_WHAT YOU WILL DO_
Please repeat, from the entries that follow, the lines from the one containing "(batches2, Some StopIteration, g2, w2)" through the one containing "as (batches2 &" exactly, adding nothing.

_ENTRIES SUPPLIED_
- Opening Delimiter -

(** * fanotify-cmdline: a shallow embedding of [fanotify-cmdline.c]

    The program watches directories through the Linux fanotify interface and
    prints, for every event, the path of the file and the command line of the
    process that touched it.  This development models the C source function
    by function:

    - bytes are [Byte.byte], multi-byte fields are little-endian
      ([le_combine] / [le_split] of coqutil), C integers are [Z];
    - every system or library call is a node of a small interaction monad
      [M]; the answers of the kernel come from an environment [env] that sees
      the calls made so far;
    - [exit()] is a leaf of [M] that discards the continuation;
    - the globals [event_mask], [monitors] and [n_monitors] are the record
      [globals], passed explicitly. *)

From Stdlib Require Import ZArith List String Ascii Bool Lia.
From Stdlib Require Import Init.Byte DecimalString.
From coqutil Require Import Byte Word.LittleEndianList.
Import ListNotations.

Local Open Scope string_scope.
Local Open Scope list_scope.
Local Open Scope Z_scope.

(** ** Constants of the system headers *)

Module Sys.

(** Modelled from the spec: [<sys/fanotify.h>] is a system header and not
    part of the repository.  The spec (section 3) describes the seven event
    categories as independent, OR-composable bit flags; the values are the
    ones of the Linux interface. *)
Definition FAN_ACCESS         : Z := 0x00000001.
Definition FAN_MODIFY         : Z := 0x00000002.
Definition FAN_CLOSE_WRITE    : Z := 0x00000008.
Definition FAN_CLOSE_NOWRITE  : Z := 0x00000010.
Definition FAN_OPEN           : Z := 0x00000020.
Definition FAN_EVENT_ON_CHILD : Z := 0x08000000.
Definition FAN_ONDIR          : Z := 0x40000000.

- Closing Delimiter -
- Opening Delimiter -

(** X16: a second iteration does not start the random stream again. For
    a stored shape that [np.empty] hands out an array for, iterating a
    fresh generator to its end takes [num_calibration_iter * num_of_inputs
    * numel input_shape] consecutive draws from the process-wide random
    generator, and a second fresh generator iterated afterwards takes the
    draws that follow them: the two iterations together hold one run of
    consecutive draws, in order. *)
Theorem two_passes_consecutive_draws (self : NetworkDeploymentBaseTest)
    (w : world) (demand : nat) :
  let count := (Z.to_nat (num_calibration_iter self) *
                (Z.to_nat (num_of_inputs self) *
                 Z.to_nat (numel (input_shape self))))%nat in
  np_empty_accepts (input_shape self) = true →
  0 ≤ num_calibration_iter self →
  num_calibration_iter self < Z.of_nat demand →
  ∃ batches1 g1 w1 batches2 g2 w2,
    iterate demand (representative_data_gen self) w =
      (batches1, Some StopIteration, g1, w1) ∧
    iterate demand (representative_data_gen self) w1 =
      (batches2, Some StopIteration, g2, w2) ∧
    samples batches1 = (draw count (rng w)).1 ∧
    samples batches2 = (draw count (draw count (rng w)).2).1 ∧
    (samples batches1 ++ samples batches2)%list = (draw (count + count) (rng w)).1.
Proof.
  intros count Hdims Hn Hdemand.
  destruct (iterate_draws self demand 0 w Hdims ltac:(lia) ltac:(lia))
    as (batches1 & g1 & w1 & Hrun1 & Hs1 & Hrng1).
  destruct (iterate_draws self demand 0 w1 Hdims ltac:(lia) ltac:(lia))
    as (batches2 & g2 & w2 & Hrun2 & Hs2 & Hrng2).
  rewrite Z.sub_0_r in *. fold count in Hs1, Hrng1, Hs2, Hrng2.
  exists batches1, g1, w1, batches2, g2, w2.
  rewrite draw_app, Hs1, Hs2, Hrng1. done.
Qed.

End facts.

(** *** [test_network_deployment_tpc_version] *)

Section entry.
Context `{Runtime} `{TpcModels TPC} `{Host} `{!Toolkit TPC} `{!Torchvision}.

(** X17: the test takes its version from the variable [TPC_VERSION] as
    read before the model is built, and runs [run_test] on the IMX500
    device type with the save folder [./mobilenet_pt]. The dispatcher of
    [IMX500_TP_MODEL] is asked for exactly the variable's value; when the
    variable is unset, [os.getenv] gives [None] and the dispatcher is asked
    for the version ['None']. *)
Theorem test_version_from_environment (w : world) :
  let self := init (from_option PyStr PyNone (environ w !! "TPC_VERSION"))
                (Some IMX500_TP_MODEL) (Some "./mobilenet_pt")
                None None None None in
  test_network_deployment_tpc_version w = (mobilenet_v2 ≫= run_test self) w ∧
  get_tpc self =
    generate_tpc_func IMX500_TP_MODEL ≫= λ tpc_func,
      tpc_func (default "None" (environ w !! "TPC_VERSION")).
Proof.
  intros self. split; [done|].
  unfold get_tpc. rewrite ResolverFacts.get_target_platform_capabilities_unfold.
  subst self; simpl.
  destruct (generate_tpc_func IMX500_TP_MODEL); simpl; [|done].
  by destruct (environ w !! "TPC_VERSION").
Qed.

- Closing Delimiter -

_YOUR SOLUTION_
      (batches2, Some StopIteration, g2, w2) ∧
    samples batches1 = (draw count (rng w)).1 ∧
    samples batches2 = (draw count (draw count (rng w)).2).1 ∧
    (samples batches1 ++ samples batches2)%list = (draw (count + count) (rng w)).1.
Proof.
  intros count Hdims Hn Hdemand.
  destruct (iterate_draws self demand 0 w Hdims ltac:(lia) ltac:(lia))
    as (batches1 & g1 & w1 & Hrun1 & Hs1 & Hrng1).
  destruct (iterate_draws self demand 0 w1 Hdims ltac:(lia) ltac:(lia))
    as (batches2 & g2 & w2 & Hrun2 & Hs2 & Hrng2).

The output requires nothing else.